As the founder of the New Delhi-based studio Project 810, Vritima conceived the fourth-floor expansion housing Bathdetails and the Wood floor section as a continuation of FCML’s existing footprint. Greeted by an open ceiling painted in deep forest green and an immediate sense of calm, the interiors feel removed from the clamour of one of Indiranagar’s busiest roads below. Yet the project is not seen as an escape from the city. “Rather than resisting the city, we wanted to offer a quieter counterpoint to it,” explains Vritima. “The store slows the pace through natural materials, soft light and a residential scale, creating an environment where visitors can pause, explore and experience the products without the visual intensity often associated with retail.”

“The first impression is intended to feel familiar rather than overwhelming, more like stepping into a thoughtfully designed home than a showroom”

Photography by Avesh Gaur

ALL ABOUT THE CHOREOGRAPHY

The store’s glazed perimeter gathers northern and eastern light throughout the day, while framed glimpses of foliage soften its relationship with the surrounding urban fabric. Rather than following the linear logic of a conventional showroom, the plan unfolds through a series of islands, framed openings and interconnected settings that encourage visitors to navigate the space as they would a thoughtfully designed home. Each transition is carefully choreographed, allowing moments of pause and discovery to emerge naturally.

“The first impression is intended to feel familiar rather than overwhelming,” notes Vritima, “more like stepping into a thoughtfully designed home than a showroom. Over time, the layered material palette, curated objects and evolving displays reveal new details, making each visit feel slightly different while remaining deeply comfortable.” The journey begins with a live-edge solid wood table anchored by a raw, block-cut stone basin from Bathdetails,  establishing an elemental dialogue between craftsmanship and material. Beyond it, two central islands organise ceramic basins into contrasting compositions of warm neutral tones and matte black finishes. Carefully composed consoles, framed artworks, dried botanicals and small ceramic objects lend each vignette a lived-in intimacy, reinforcing Project 810’s ambition to present products within complete domestic settings. Consultation areas, bathtub settings and the Wood floor section unfold as interconnected yet distinct zones, allowing visitors to experience FCML’s wider offering.

Photography by Avesh Gaur
Photography by Avesh Gaur

A STORE, BUT NOT QUITE

“The store moves away from conventional product display and instead presents complete living environments. Every piece is experienced in context rather than in isolation. Our guiding principle was to blur the boundary between retail and residential, creating spaces that demonstrate not just how products look, but how they can be lived with,” explains Vritima.

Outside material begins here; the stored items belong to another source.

Lemma own_attach o s : b_alive s -> b_alive (set_tconn (Some tc) s) /\ Forall downward (attach_out o (set_tconn (Some tc) s)).
Proof.
  intros (Hd & Hc & Hu). split; [done|]. unfold attach_out, attach_close. simpl. rewrite Hc. simpl. rewrite app_nil_r.
  unfold downward, opt. case_match; repeat first [apply Forall_nil_2 | apply Forall_cons_2]; simpl; auto.
Qed.

Lemma own_ack o s : b_alive s -> b_alive (acked o s).
Proof. intros (Hd & Hc & Hu). unfold acked. simpl. by destruct (_ =? 0). Qed.

Lemma own_data o p s :
  b_alive s -> s_tconn s = Some tc -> swf s ->
  exists s' out, voice (onData os_error o p) s s' out /\ b_alive s' /\ Forall downward out.
Proof.
  intros (Hd & Hc & u & Hu & Hh) Hb Hw. destruct (onData_check o p s) as [s1 w] eqn:Ec.
  destruct (voice_data o p s s1 w Ec Hb Hw) as (Hb1 & Hi1 & Hw1 & Eu & Ed & Ec1 & K). rewrite Hu in Eu.
  destruct w as [q|].
  2: { exists s1, []. split_and!; [done| |by constructor]. split_and!; [congruence|congruence|eauto]. }
  eexists _, _. split_and!; [apply K; eapply voice_written; [exact Eu|by rewrite (sock_write_healthy _ _ Hh)|done..]|..].
  - split_and!; [by rewrite <- Ed in Hd|by rewrite <- Ec1 in Hc|]. by eexists.
  - constructor; [unfold downward; auto|constructor].
Qed.
End broker.

(** ** The sidecar's sessions *)

Section client.
Context (tc : nat).
Implicit Types (s : clientSession) (op : cst C -> cst C) (st : cst C).

Definition canswers op s s' (out : list Frame) : Prop :=
  forall st fs, cs st = s -> link_up tc fs st -> cs (op st) = s' /\ link_up tc (fs ++ out) (op st).

Record cvoice op s s' (out : list Frame) : Prop := {
  cv_answers : canswers op s s' out;
  cv_frames : Forall (fun f => wf_of (cs_sessionID s) f /\ upward f) out;
  cv_fits : fits (cs_upBuf s) -> fits (cs_upBuf s');
  cv_id : cs_sessionID s' = cs_sessionID s;
}.

Lemma cvoice_quiet op g s :
  (forall st, cs st = s -> cs (op st) = g /\ cconn (op st) = cconn st /\ cnet (op st) = cnet st) ->
  (fits (cs_upBuf s) -> fits (cs_upBuf g)) -> cs_sessionID g = cs_sessionID s -> cvoice op s g [].
Proof.
  intros Hop Hf Hi. split; auto. intros st fs Es (Lc & Ln). destruct (Hop st Es) as (E1 & E2 & E3).
  rewrite app_nil_r. split; [done|]. split; [congruence|by rewrite E3].
Qed.

Lemma cvoice_send f s : wf_of (cs_sessionID s) f -> upward f -> cvoice (csend f) s s [f].
Proof.
  intros Hf Hst. split; auto. intros st fs <- L.
  destruct (link_up_send tc fs st f L) as [L' E]; [by destruct Hf|done].
Qed.

Lemma cvoice_comp op1 op2 s s1 s2 o1 o2 :
  cvoice op1 s s1 o1 -> cvoice op2 s1 s2 o2 -> cvoice (fun st => op2 (op1 st)) s s2 (o1 ++ o2).
Proof.
  intros [A1 F1 B1 I1] [A2 F2 B2 I2]. split; auto; [| |congruence].
  - intros st fs E L. destruct (A1 st fs E L) as [E1 L1]. rewrite app_assoc. by apply A2.
  - rewrite I1 in F2. by apply Forall_app.
Qed.

Lemma cvoice_ext op op' s s' o : (forall st, cs st = s -> op' st = op st) -> cvoice op s s' o -> cvoice op' s s' o.
Proof. intros E [A F B I]. split; auto. intros st fs Es. rewrite (E st Es). by apply A. Qed.

Definition cvocal op s : Prop := exists s' out, cvoice op s s' out.

Lemma cvocal_closeAll s : cvocal closeAll s.
Proof.
  eexists (if cs_dead s then s else set_cs_agent (sock_close (cs_agent s)) (set_cs_dead true s)), [].
  apply cvoice_quiet; [|by destruct (cs_dead s)..]. intros st <-. unfold closeAll. by destruct (cs_dead (cs st)).
Qed.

Materiality becomes the primary architectural language. Hand-chiselled plaster walls finished with lime wash and mineral textures create a calm, gallery-like backdrop, while polished concrete, warm oak, chocolate-toned timber veneers and grey handcrafted tiles introduce warmth and familiarity. Olive microcement, green marble, chiselled stone surfaces and brushed brass accents pepper the restrained palette with moments of refinement, while matte black and white basins become sculptural interventions within the space. Throughout, the distinct identities of Bathdetails, Wood floor section and FCML coexist without competing for attention.

Above, the open ceiling painted in deep forest green lends the interiors an unexpected sense of enclosure, while integrated track lighting and sculptural decorative fixtures animate the textured surfaces and establish a warm, residential ambience as daylight shifts across the store. Vritima’s greatest achievement lies in resisting the visual language of retail. Every composition feels imagined as part of an inhabited interior. The result is a showroom that encourages visitors to imagine not simply how a basin or bathtub might look, but how it might become part of everyday life.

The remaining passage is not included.